= Thomas Jesse Jones =

Thomas Jesse Jones (1873-1950) was a Welsh-American sociologist and educational administrator. He was Educational Director of the Phelps Stokes Fund from 1917 to 1946. W. E. B. DuBois accused Jones of systematically working to replace Black leaders with white and labelled Jones "that evil genius of the Negro race".

==Life==
Thomas Jesse Jones was born on 4 August 1873 in Llanfachraeth, a village in Wales. His father was the village saddler, his grandfather the village blacksmith, and his mother was the local innkeeper. In 1884 the family emigrated to the United States, settling in Middleport, Ohio. Jones attended Washington and Lee University, and graduated from Marietta College, Columbia University and Union Theological Seminary.
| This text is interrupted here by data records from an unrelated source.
(** C4. Whatever the command line, the configuration and the system's answers:
    no scheme is set unless the capability is in the build, the audit trail can
    be written and [--force] is not given. A switch sets its target only with
    the acknowledgement, a configuration that asks for it in the experimental
    mode, a sound environment and no cooldown running; before it, at most one
    scheme is set, to roll back a switch that was not confirmed; exit code 0
    means the target was set last. Rollbacks set at most one scheme, queries
    none. *)
Theorem power_scheme_guarded args (w w' : W) o :
  RunPowerSchemeCommand args w = (o, w') →
  ∃ made, calls w' = calls w ++ made ∧
    (made ≠ [] → PowerSchemeSwitchCompiledIn = true ∧ "--force" ∉ args ∧ audit_open w) ∧
    match scheme_arguments initial_arguments args with
    | Some (MkSchemeArguments (Some (Apply guid)) _ _) =>
        (made ≠ [] → "--acknowledge-system-wide-side-effects" ∈ args ∧ config_allows args w ∧
                     switch_allowed w) ∧
        apply_made guid (ReadSavedSchemeRecord (DefaultPowerSchemeSavePath w) w) o made
    | Some (MkSchemeArguments (Some (Recover | Restore)) _ _) => (length made <= 1)%nat
    | _ => made = []
    end.
Proof.
  unfold RunPowerSchemeCommand. fold initial_arguments.
  destruct (scheme_arguments initial_arguments args) as [[[action|] ack path]|] eqn:Ea;
    [|intros [= <- <-]; exists []; rewrite app_nil_r; done..].
  apply scheme_arguments_said in Ea as (Hforce & Hack & Hpath & Hact). cbn in Hack, Hpath, Hact.
  set (record := ReadSavedSchemeRecord _ w).
  assert (Hno : ∀ guid, apply_made guid record refused []).
  { intros guid. exists [], []. split; [done|]. split; [cbn; lia|]. split; [done|].
    split; [apply prefix_nil|done]. }
  assert (Hsame : ∀ (m : M W CommandOutcome), preserves calls m → m w = (o, w') →
    calls w' = calls w ++ []).
  { intros m Hm E. rewrite app_nil_r. by eapply (preserves_run calls). }
  assert (Hgated : ∀ conf (k : M W CommandOutcome) Q,
    (gates <-- scheme_gates action ack conf ;; if negb (allowed gates) then mret refused else k) w
      = (o, w') → Q refused [] → emits k Q →
    ∃ made, calls w' = calls w ++ made ∧ Q o made ∧
      (made ≠ [] → PowerSchemeSwitchCompiledIn = true ∧ audit_open w ∧
         (is_forward action = true → ack = true ∧ conf = true ∧ switch_allowed w))).
  { intros conf k Q. unfold mthen. destruct (scheme_gates action ack conf w) as [g w1] eqn:Eg.
    pose proof (preserves_run calls _ _ _ _ (scheme_gates_calls _ _ _) Eg) as Hc1.
    destruct (allowed g) eqn:Hg; cbn [negb].
    - intros E _ Hk. destruct (Hk _ _ _ E) as (made & Hm & HQ). exists made.
      rewrite Hm, Hc1. split; [done|]. split; [done|]. intros _. by eapply scheme_gates_open.
    - intros [= <- <-] HQ _. exists []. rewrite app_nil_r. by rewrite Hc1. }
  destruct action as [| | | |guid].
  - (* status *) destruct (HasValue record); cbn [negb].
    + intros E. exists []. split; [|done]. eapply Hsame; [|exact E].
      apply preserves_bind; [apply GetActive_calls|]. intros r. apply preserves_ret.
    + intros [= <- <-]. exists []. by rewrite app_nil_r.
  - intros [= <- <-]. exists []. by rewrite app_nil_r.
  - destruct (scheme_config_gate path w) as [conf|]; [|intros [= <- <-]; exists []; rewrite app_nil_r; split; [done|]; split; [done|cbn; lia]].
    intros E. apply (Hgated _ _ (λ _ cs, (length cs <= 1)%nat)) in E
      as (made & Hm & HQ & Hopen); [|cbn; lia|apply run_restore_emits].
    exists made. split; [done|]. split; [|done]. intros Hne. by destruct (Hopen Hne) as (? & ? & _).
  - destruct (scheme_config_gate path w) as [conf|]; [|intros [= <- <-]; exists []; rewrite app_nil_r; split; [done|]; split; [done|cbn; lia]].
    intros E. apply (Hgated _ _ (λ _ cs, (length cs <= 1)%nat)) in E
      as (made & Hm & HQ & Hopen); [|cbn; lia|apply run_recover_emits].
    exists made. split; [done|]. split; [|done]. intros Hne. by destruct (Hopen Hne) as (? & ? & _).
  - destruct (scheme_config_gate path w) as [conf|] eqn:Econf; [|intros [= <- <-]; exists []; rewrite app_nil_r; by repeat split].
    assert (Hg : NormalizeSchemeGuid guid = Some guid).
    { destruct (Hact _ eq_refl) as [?|(t & _ & Et)]; [done|]. by eapply parse_action_apply. }
    intros E. apply (Hgated _ _ (apply_made guid record)) in E
      as (made & Hm & HQ & Hopen); [|done|by apply run_apply_emits].
    exists made. split; [done|]. split; [|split; [|done]]; intros Hne;
      destruct (Hopen Hne) as (Hc & Ha & Hf); [done|].
    destruct (Hf eq_refl) as (-> & -> & Hsw). split; [by destruct (Hack eq_refl)|].
    split; [|done]. eapply scheme_config_gate_true; [|exact Econf].
    intros p Hp. by destruct (Hpath p Hp).
Qed.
His Columbia PhD, under the direction of Franklin H. Giddings, looked at the Italian and Jewish communities in a city block in New York City.

From 1902 to 1909 Jones directed the research department at Hampton Institute. In 1906 he was appointed director of research and organizer of the Hampton Negro Conferences. From 1909 to 1912 he worked as a statistician at the US Bureau of the Census, where he organized data collection on blacks for the 1910 census. In 1913 he became an agent for the Phelps Stokes Fund. In 1916 he completed the first federal study of black schools, and in 1917 became educational director of the Phelps Stokes Fund.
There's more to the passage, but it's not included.